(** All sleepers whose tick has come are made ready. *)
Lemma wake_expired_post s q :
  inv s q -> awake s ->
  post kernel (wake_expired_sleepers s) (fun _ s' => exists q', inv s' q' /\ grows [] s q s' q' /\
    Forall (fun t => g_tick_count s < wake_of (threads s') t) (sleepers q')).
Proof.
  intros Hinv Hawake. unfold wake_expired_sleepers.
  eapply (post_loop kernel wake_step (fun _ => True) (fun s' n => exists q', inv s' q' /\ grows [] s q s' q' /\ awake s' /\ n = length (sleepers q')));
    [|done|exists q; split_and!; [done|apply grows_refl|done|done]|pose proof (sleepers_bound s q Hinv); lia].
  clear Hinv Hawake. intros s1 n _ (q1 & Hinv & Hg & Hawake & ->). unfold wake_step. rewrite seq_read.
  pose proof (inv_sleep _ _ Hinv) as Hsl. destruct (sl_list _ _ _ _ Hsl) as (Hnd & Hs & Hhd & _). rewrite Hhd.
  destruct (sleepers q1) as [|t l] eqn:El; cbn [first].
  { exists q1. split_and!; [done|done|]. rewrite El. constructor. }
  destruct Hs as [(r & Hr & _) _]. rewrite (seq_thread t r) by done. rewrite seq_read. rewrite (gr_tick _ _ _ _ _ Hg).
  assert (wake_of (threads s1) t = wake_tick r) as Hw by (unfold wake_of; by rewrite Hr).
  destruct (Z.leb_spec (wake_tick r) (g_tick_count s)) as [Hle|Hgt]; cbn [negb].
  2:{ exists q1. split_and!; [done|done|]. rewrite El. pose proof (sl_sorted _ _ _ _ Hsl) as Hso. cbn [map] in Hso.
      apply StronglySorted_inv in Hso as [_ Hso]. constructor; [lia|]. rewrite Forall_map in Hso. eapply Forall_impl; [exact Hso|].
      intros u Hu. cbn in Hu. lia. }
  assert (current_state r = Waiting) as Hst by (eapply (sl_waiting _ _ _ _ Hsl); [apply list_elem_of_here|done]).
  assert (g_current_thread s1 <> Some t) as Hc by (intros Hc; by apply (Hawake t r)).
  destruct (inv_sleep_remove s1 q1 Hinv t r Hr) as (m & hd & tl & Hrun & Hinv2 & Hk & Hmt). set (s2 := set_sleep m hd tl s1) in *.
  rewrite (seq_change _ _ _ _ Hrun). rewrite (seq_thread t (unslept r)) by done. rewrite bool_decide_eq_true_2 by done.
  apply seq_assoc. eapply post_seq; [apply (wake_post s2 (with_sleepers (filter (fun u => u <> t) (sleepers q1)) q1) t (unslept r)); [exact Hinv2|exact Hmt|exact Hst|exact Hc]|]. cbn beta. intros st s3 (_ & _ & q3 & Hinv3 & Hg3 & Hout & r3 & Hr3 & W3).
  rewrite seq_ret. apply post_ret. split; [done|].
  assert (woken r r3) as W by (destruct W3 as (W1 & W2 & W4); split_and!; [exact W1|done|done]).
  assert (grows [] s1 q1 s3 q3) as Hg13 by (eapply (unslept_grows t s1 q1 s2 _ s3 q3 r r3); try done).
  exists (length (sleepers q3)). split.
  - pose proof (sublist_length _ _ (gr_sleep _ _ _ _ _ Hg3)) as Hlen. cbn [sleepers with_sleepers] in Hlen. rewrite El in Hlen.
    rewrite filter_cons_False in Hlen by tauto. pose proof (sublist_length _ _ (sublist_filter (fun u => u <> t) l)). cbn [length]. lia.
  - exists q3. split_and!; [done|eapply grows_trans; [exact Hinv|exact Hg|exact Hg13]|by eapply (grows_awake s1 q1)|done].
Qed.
__________________________________________________
**Brief**
An exact copy of every record is needed; write it out in full.

**Solution to this problem**
(** All sleepers whose tick has come are made ready. *)
Lemma wake_expired_post s q :
  inv s q -> awake s ->
  post kernel (wake_expired_sleepers s) (fun _ s' => exists q', inv s' q' /\ grows [] s q s' q' /\
    Forall (fun t => g_tick_count s < wake_of (threads s') t) (sleepers q')).
Proof.
  intros Hinv Hawake. unfold wake_expired_sleepers.
  eapply (post_loop kernel wake_step (fun _ => True) (fun s' n => exists q', inv s' q' /\ grows [] s q s' q' /\ awake s' /\ n = length (sleepers q')));
    [|done|exists q; split_and!; [done|apply grows_refl|done|done]|pose proof (sleepers_bound s q Hinv); lia].
  clear Hinv Hawake. intros s1 n _ (q1 & Hinv & Hg & Hawake & ->). unfold wake_step. rewrite seq_read.
  pose proof (inv_sleep _ _ Hinv) as Hsl. destruct (sl_list _ _ _ _ Hsl) as (Hnd & Hs & Hhd & _). rewrite Hhd.
  destruct (sleepers q1) as [|t l] eqn:El; cbn [first].
  { exists q1. split_and!; [done|done|]. rewrite El. constructor. }
  destruct Hs as [(r & Hr & _) _]. rewrite (seq_thread t r) by done. rewrite seq_read. rewrite (gr_tick _ _ _ _ _ Hg).
  assert (wake_of (threads s1) t = wake_tick r) as Hw by (unfold wake_of; by rewrite Hr).
  destruct (Z.leb_spec (wake_tick r) (g_tick_count s)) as [Hle|Hgt]; cbn [negb].
  2:{ exists q1. split_and!; [done|done|]. rewrite El. pose proof (sl_sorted _ _ _ _ Hsl) as Hso. cbn [map] in Hso.
      apply StronglySorted_inv in Hso as [_ Hso]. constructor; [lia|]. rewrite Forall_map in Hso. eapply Forall_impl; [exact Hso|].
      intros u Hu. cbn in Hu. lia. }
  assert (current_state r = Waiting) as Hst by (eapply (sl_waiting _ _ _ _ Hsl); [apply list_elem_of_here|done]).
  assert (g_current_thread s1 <> Some t) as Hc by (intros Hc; by apply (Hawake t r)).
  destruct (inv_sleep_remove s1 q1 Hinv t r Hr) as (m & hd & tl & Hrun & Hinv2 & Hk & Hmt). set (s2 := set_sleep m hd tl s1) in *.
  rewrite (seq_change _ _ _ _ Hrun). rewrite (seq_thread t (unslept r)) by done. rewrite bool_decide_eq_true_2 by done.
  apply seq_assoc. eapply post_seq; [apply (wake_post s2 (with_sleepers (filter (fun u => u <> t) (sleepers q1)) q1) t (unslept r)); [exact Hinv2|exact Hmt|exact Hst|exact Hc]|]. cbn beta. intros st s3 (_ & _ & q3 & Hinv3 & Hg3 & Hout & r3 & Hr3 & W3).
  rewrite seq_ret. apply post_ret. split; [done|].
  assert (woken r r3) as W by (destruct W3 as (W1 & W2 & W4); split_and!; [exact W1|done|done]).
  assert (grows [] s1 q1 s3 q3) as Hg13 by (eapply (unslept_grows t s1 q1 s2 _ s3 q3 r r3); try done).
  exists (length (sleepers q3)). split.
  - pose proof (sublist_length _ _ (gr_sleep _ _ _ _ _ Hg3)) as Hlen. cbn [sleepers with_sleepers] in Hlen. rewrite El in Hlen.
    rewrite filter_cons_False in Hlen by tauto. pose proof (sublist_length _ _ (sublist_filter (fun u => u <> t) l)). cbn [length]. lia.
  - exists q3. split_and!; [done|eapply grows_trans; [exact Hinv|exact Hg|exact Hg13]|by eapply (grows_awake s1 q1)|done].
Qed.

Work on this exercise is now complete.